Et c’est auprès du Garde des sceaux que le Minfi a obtenu le rapport d’audit rendu public. En fait, au lendemain de l’adoption du document, plusieurs exemplaires avaient été mis à la disposition de la Chancellerie. Le problème, c’est qu’au moment de la publication du rapport d’audit de la chambre des comptes sur divers sites internet du Minfi, du 16 novembre dernier, le document est frappé d’embargo.
Et pour cause, le premier président de la Cour suprême et le procureur général près de cette haute juridiction, en avaient décidé depuis cinq mois ainsi alors qu’une «séance plénière spéciale» de l’Assemblée nationale était programmée le 25 juin 2021 en vue de la présentation, par la Chambre des comptes, de son rapport annuel et du fameux rapport d’audit de la gestion des fonds Covid au cours de l’exercice 2020.
Officiellement, les deux têtes couronnées de la Cour suprême ne souhaitent pas que les juges des comptes commentent de quelque façon que ce soit, y compris devant les députés, le rapport d’audit, qui est dans le cas d’espèce une décision judiciaire ayant fait l’objet d’une délibération en bonne et due forme.
Malversations financières
La semaine dernière, la Chambre des comptes a envisagé de relancer le processus de publication par ses propres soins de son rapport, bien que celui-ci soit déjà diffusé par le Minfi. En l’absence du premier président de la Cour suprême, M. Daniel Mekobe Sone, qui est éloigné du Palais de justice depuis de longues semaines pour cause de maladie, le procureur général près de la haute juridiction doit décider de la conduite à tenir.
Pour l’instant, c’est le statut quo. Mais les magistrats de la haute juridiction des comptes ne se tournent pas les pouces. Ces derniers travaillent à la production d’un nouveau rapport d’audit concernant toujours la gestion des fonds Covid-19 pour l’année 2021 et certains aspects de la gestion des fonds publics…
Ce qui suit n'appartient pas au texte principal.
Lemma run_attr {A} (field : PFI → A) w :
  attr field w = (Returned (field (passed w)), w).
Proof. reflexivity. Qed.

#[local] Instance attr_read_only {A} (field : PFI → A) :
  ReadOnly (attr field).
Proof. intros w. reflexivity. Qed.

#[local] Instance ret_read_only {A} (a : A) : ReadOnly (mret a : M A).
Proof. intros w. reflexivity. Qed.

#[local] Instance raise_read_only {A} e : ReadOnly (raise e : M A).
Proof. intros w. reflexivity. Qed.

#[local] Instance getitem_read_only {A} (xs : list A) i :
  ReadOnly (getitem xs i : M A).
Proof. intros w. unfold eval, getitem. by destruct (py_index xs i). Qed.

#[local] Instance iter_read_only {A} (g : option (list A)) :
  ReadOnly (iter g : M (list A)).
Proof. intros w. unfold eval, iter. by destruct g. Qed.

Lemma eval_bind {A B} (m : M A) (f : A → M B) `{!ReadOnly m} info :
  eval (m ≫= f) info =
  match eval m info with
  | Returned a => eval (f a) info
  | Raised e => Raised e
  end.
Proof.
  unfold eval at 1. rewrite run_bind, (read_only (m:=m)). simpl.
  by destruct (eval m info).
Qed.

#[local] Instance bind_read_only {A B} (m : M A) (f : A → M B) :
  ReadOnly m → (∀ a, ReadOnly (f a)) → ReadOnly (m ≫= f).
Proof.
  intros Hm Hf w. rewrite eval_bind by done.
  rewrite run_bind, (read_only (m:=m)).
  destruct (eval m (passed w)) as [a|e]; [apply Hf | done].
Qed.

#[local] Instance mapM_read_only {A B} (f : A → M B) (xs : list A) :
  (∀ a, ReadOnly (f a)) → ReadOnly (mapM f xs).
Proof. intros Hf. induction xs as [|x xs IH]; simpl; apply _. Qed.

#[local] Instance axis_read_only i : ReadOnly (axis i : M Z).
Proof. unfold axis. apply _. Qed.

#[local] Instance axis_name_read_only i : ReadOnly (axis_name i : M string).
Proof. unfold axis_name. apply _. Qed.

#[local] Instance coordinates_read_only i group :
  ReadOnly (coordinates i group : M (list Value)).
Proof. unfold coordinates. apply _. Qed.

(** ** What the read-only parts compute *)

Lemma eval_axis i info :
  eval (axis i) info =
  match py_index (axis_order info) i with
  | Some k => Returned k
  | None => Raised IndexError
  end.
Proof.
  unfold axis. rewrite eval_bind by apply _. simpl.
  unfold eval, getitem. by destruct (py_index _ _).
Qed.

Lemma axis_name_returned i info s :
  eval (axis_name i) info = Returned s ↔ labelled info i s.
Proof.
  unfold axis_name, labelled.
  rewrite eval_bind by apply _. simpl.
  rewrite eval_bind, eval_axis by apply _.
  destruct (py_index (axis_order info) i) as [k|]; simpl.
  - unfold eval, getitem.
    destruct (py_index (target_names info) k) as [s'|] eqn:E; simpl.
    + split; [intros [= ->]; eauto | intros (k' & [= <-] & Hs); congruence].
    + split; [done | intros (k' & [= <-] & Hs); congruence].
  - split; [done | intros (k' & [=] & _)].
Qed.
Rappelons que le rapport d’audit de la Chambre des comptes sur la gestion des fonds en 2020 est au centre d’une polémique née en mars 2021, bien avant que le document définitif soit adopté. Sur la base d’un draft non signé de l’équipe des auditeurs parvenus de façon informelle à la présidence de la République. Ce dernier ayant ordonné aux gardes Sceaux, via le secrétaire général à la présidence de la République, l’ouverture d’une enquête judiciaire, d’autant que plusieurs membres du gouvernement étaient suspectés de s’être rendus coupables de malversations financières.
D’abord entourées de publicité, les convocations des suspects par le corps judiciaires du Tribunal criminel spécial (TCS) en vue de leurs auditions étaient devenues discrètes, puis s’étaient estompées. Depuis la transmission du rapport final au ministère de la Justice, nul ne sait le sort qui lui est réservé.
A titre d’information : la transmission au ministère de la Justice d’un rapport d’audit de la chambre des comptes mettant en exergue des faits criminels ou délictueux constitue une plainte pour le compte de l’organe audité. C’est le cas du rapport publié le 16 novembre par le Minfi.